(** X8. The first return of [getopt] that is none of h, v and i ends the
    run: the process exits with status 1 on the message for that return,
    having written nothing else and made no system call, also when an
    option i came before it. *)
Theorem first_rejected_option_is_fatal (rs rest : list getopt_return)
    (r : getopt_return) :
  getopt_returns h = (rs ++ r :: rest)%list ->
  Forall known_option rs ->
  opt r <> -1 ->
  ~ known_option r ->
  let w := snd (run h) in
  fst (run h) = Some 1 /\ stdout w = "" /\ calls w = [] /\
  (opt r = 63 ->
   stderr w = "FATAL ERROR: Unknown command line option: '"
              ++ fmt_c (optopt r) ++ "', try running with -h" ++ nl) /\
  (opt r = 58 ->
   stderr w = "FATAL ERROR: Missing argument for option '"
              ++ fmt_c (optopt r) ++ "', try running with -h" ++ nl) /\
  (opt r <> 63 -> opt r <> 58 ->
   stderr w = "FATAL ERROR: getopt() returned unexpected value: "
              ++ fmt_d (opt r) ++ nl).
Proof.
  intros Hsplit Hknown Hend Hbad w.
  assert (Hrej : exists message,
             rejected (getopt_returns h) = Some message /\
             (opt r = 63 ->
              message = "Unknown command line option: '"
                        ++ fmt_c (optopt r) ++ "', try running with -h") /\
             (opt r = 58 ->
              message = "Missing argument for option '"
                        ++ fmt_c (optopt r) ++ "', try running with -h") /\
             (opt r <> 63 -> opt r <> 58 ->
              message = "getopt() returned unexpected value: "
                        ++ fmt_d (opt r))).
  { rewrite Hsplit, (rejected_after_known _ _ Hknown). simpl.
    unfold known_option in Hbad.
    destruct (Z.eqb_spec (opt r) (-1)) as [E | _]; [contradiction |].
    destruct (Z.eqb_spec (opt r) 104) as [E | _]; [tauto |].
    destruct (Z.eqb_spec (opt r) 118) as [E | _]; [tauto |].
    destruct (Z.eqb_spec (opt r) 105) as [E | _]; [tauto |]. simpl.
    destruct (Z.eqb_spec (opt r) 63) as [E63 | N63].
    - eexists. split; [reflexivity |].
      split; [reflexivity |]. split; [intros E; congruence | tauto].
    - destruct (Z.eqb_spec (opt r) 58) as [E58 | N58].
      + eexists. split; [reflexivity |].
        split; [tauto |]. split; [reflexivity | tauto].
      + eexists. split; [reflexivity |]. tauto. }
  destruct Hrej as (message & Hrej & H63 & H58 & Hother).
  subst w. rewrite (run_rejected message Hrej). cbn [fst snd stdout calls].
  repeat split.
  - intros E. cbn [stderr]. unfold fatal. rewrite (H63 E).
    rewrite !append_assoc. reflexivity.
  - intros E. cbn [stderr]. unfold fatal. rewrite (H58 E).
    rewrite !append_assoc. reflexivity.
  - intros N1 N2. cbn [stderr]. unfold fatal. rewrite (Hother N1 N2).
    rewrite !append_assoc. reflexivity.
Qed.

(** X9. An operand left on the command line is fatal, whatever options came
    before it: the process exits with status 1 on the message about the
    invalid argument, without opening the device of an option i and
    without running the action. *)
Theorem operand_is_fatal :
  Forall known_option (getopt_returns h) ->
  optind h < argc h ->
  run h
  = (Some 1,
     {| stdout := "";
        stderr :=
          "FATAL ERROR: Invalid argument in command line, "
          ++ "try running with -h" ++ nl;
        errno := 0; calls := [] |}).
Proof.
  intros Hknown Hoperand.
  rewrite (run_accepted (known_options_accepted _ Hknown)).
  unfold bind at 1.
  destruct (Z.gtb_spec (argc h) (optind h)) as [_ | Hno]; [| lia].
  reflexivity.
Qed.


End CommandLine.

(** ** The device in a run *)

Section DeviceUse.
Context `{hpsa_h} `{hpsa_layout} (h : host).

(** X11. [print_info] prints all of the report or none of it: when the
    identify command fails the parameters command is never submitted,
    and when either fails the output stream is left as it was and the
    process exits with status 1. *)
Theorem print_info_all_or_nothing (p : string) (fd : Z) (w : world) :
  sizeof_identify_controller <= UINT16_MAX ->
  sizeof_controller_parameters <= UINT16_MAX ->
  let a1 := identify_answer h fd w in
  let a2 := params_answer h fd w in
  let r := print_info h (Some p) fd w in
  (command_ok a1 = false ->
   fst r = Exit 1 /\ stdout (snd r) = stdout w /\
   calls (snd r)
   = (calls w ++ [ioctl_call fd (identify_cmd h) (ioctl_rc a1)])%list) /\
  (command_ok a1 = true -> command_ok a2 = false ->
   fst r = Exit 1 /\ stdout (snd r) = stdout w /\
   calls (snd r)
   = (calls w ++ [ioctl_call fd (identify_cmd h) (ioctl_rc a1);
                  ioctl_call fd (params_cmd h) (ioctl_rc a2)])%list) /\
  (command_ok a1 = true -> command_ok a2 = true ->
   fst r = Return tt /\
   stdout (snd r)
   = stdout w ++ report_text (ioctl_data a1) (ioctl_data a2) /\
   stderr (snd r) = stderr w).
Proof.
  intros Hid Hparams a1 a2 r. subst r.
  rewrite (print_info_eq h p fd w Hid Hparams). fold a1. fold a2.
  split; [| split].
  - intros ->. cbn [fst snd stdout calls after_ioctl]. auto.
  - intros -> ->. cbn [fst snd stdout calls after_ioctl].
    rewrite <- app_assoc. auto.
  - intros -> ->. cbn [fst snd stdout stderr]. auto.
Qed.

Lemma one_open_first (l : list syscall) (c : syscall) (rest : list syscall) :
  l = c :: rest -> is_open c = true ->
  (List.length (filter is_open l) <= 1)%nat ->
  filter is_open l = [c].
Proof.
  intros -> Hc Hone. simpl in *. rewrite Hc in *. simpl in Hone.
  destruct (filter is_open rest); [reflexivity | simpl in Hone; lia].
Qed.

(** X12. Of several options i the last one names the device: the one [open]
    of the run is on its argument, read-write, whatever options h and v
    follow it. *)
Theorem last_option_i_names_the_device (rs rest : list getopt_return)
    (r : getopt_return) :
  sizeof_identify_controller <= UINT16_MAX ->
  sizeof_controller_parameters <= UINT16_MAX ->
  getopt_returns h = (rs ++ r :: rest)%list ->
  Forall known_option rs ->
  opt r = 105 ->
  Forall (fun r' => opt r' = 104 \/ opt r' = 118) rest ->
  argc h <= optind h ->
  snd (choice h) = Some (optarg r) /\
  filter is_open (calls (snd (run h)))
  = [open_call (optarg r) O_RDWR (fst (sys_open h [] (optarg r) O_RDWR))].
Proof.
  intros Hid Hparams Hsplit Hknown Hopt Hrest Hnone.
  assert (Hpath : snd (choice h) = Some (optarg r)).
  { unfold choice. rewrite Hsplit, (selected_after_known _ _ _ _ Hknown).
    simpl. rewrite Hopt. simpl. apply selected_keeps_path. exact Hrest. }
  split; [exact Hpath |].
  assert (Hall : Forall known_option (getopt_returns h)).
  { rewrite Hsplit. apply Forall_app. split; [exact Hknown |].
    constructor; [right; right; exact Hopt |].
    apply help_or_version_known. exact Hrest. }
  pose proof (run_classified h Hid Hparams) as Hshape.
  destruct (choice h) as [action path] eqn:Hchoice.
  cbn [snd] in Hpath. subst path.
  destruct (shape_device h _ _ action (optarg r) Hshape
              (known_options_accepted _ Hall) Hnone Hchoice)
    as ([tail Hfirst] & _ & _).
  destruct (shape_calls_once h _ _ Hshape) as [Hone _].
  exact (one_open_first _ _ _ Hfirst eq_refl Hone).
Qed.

= The task =
Would you print each line of the listing again, unaltered?

= Response area =
(** X8. The first return of [getopt] that is none of h, v and i ends the
    run: the process exits with status 1 on the message for that return,
    having written nothing else and made no system call, also when an
    option i came before it. *)
Theorem first_rejected_option_is_fatal (rs rest : list getopt_return)
    (r : getopt_return) :
  getopt_returns h = (rs ++ r :: rest)%list ->
  Forall known_option rs ->
  opt r <> -1 ->
  ~ known_option r ->
  let w := snd (run h) in
  fst (run h) = Some 1 /\ stdout w = "" /\ calls w = [] /\
  (opt r = 63 ->
   stderr w = "FATAL ERROR: Unknown command line option: '"
              ++ fmt_c (optopt r) ++ "', try running with -h" ++ nl) /\
  (opt r = 58 ->
   stderr w = "FATAL ERROR: Missing argument for option '"
              ++ fmt_c (optopt r) ++ "', try running with -h" ++ nl) /\
  (opt r <> 63 -> opt r <> 58 ->
   stderr w = "FATAL ERROR: getopt() returned unexpected value: "
              ++ fmt_d (opt r) ++ nl).
Proof.
  intros Hsplit Hknown Hend Hbad w.
  assert (Hrej : exists message,
             rejected (getopt_returns h) = Some message /\
             (opt r = 63 ->
              message = "Unknown command line option: '"
                        ++ fmt_c (optopt r) ++ "', try running with -h") /\
             (opt r = 58 ->
              message = "Missing argument for option '"
                        ++ fmt_c (optopt r) ++ "', try running with -h") /\
             (opt r <> 63 -> opt r <> 58 ->
              message = "getopt() returned unexpected value: "
                        ++ fmt_d (opt r))).
  { rewrite Hsplit, (rejected_after_known _ _ Hknown). simpl.
    unfold known_option in Hbad.
    destruct (Z.eqb_spec (opt r) (-1)) as [E | _]; [contradiction |].
    destruct (Z.eqb_spec (opt r) 104) as [E | _]; [tauto |].
    destruct (Z.eqb_spec (opt r) 118) as [E | _]; [tauto |].
    destruct (Z.eqb_spec (opt r) 105) as [E | _]; [tauto |]. simpl.
    destruct (Z.eqb_spec (opt r) 63) as [E63 | N63].
    - eexists. split; [reflexivity |].
      split; [reflexivity |]. split; [intros E; congruence | tauto].
    - destruct (Z.eqb_spec (opt r) 58) as [E58 | N58].
      + eexists. split; [reflexivity |].
        split; [tauto |]. split; [reflexivity | tauto].
      + eexists. split; [reflexivity |]. tauto. }
  destruct Hrej as (message & Hrej & H63 & H58 & Hother).
  subst w. rewrite (run_rejected message Hrej). cbn [fst snd stdout calls].
  repeat split.
  - intros E. cbn [stderr]. unfold fatal. rewrite (H63 E).
    rewrite !append_assoc. reflexivity.
  - intros E. cbn [stderr]. unfold fatal. rewrite (H58 E).
    rewrite !append_assoc. reflexivity.
  - intros N1 N2. cbn [stderr]. unfold fatal. rewrite (Hother N1 N2).
    rewrite !append_assoc. reflexivity.
Qed.

(** X9. An operand left on the command line is fatal, whatever options came
    before it: the process exits with status 1 on the message about the
    invalid argument, without opening the device of an option i and
    without running the action. *)
Theorem operand_is_fatal :
  Forall known_option (getopt_returns h) ->
  optind h < argc h ->
  run h
  = (Some 1,
     {| stdout := "";
        stderr :=
          "FATAL ERROR: Invalid argument in command line, "
          ++ "try running with -h" ++ nl;
        errno := 0; calls := [] |}).
Proof.
  intros Hknown Hoperand.
  rewrite (run_accepted (known_options_accepted _ Hknown)).
  unfold bind at 1.
  destruct (Z.gtb_spec (argc h) (optind h)) as [_ | Hno]; [| lia].
  reflexivity.
Qed.


End CommandLine.

(** ** The device in a run *)

Section DeviceUse.
Context `{hpsa_h} `{hpsa_layout} (h : host).

(** X11. [print_info] prints all of the report or none of it: when the
    identify command fails the parameters command is never submitted,
    and when either fails the output stream is left as it was and the
    process exits with status 1. *)
Theorem print_info_all_or_nothing (p : string) (fd : Z) (w : world) :
  sizeof_identify_controller <= UINT16_MAX ->
  sizeof_controller_parameters <= UINT16_MAX ->
  let a1 := identify_answer h fd w in
  let a2 := params_answer h fd w in
  let r := print_info h (Some p) fd w in
  (command_ok a1 = false ->
   fst r = Exit 1 /\ stdout (snd r) = stdout w /\
   calls (snd r)
   = (calls w ++ [ioctl_call fd (identify_cmd h) (ioctl_rc a1)])%list) /\
  (command_ok a1 = true -> command_ok a2 = false ->
   fst r = Exit 1 /\ stdout (snd r) = stdout w /\
   calls (snd r)
   = (calls w ++ [ioctl_call fd (identify_cmd h) (ioctl_rc a1);
                  ioctl_call fd (params_cmd h) (ioctl_rc a2)])%list) /\
  (command_ok a1 = true -> command_ok a2 = true ->
   fst r = Return tt /\
   stdout (snd r)
   = stdout w ++ report_text (ioctl_data a1) (ioctl_data a2) /\
   stderr (snd r) = stderr w).
Proof.
  intros Hid Hparams a1 a2 r. subst r.
  rewrite (print_info_eq h p fd w Hid Hparams). fold a1. fold a2.
  split; [| split].
  - intros ->. cbn [fst snd stdout calls after_ioctl]. auto.
  - intros -> ->. cbn [fst snd stdout calls after_ioctl].
    rewrite <- app_assoc. auto.
  - intros -> ->. cbn [fst snd stdout stderr]. auto.
Qed.

Lemma one_open_first (l : list syscall) (c : syscall) (rest : list syscall) :
  l = c :: rest -> is_open c = true ->
  (List.length (filter is_open l) <= 1)%nat ->
  filter is_open l = [c].
Proof.
  intros -> Hc Hone. simpl in *. rewrite Hc in *. simpl in Hone.
  destruct (filter is_open rest); [reflexivity | simpl in Hone; lia].
Qed.

(** X12. Of several options i the last one names the device: the one [open]
    of the run is on its argument, read-write, whatever options h and v
    follow it. *)
Theorem last_option_i_names_the_device (rs rest : list getopt_return)
    (r : getopt_return) :
  sizeof_identify_controller <= UINT16_MAX ->
  sizeof_controller_parameters <= UINT16_MAX ->
  getopt_returns h = (rs ++ r :: rest)%list ->
  Forall known_option rs ->
  opt r = 105 ->
  Forall (fun r' => opt r' = 104 \/ opt r' = 118) rest ->
  argc h <= optind h ->
  snd (choice h) = Some (optarg r) /\
  filter is_open (calls (snd (run h)))
  = [open_call (optarg r) O_RDWR (fst (sys_open h [] (optarg r) O_RDWR))].
Proof.
  intros Hid Hparams Hsplit Hknown Hopt Hrest Hnone.
  assert (Hpath : snd (choice h) = Some (optarg r)).
  { unfold choice. rewrite Hsplit, (selected_after_known _ _ _ _ Hknown).
    simpl. rewrite Hopt. simpl. apply selected_keeps_path. exact Hrest. }
  split; [exact Hpath |].
  assert (Hall : Forall known_option (getopt_returns h)).
  { rewrite Hsplit. apply Forall_app. split; [exact Hknown |].
    constructor; [right; right; exact Hopt |].
    apply help_or_version_known. exact Hrest. }
  pose proof (run_classified h Hid Hparams) as Hshape.
  destruct (choice h) as [action path] eqn:Hchoice.
  cbn [snd] in Hpath. subst path.
  destruct (shape_device h _ _ action (optarg r) Hshape
              (known_options_accepted _ Hall) Hnone Hchoice)
    as ([tail Hfirst] & _ & _).
  destruct (shape_calls_once h _ _ Hshape) as [Hone _].
  exact (one_open_first _ _ _ Hfirst eq_refl Hone).
Qed.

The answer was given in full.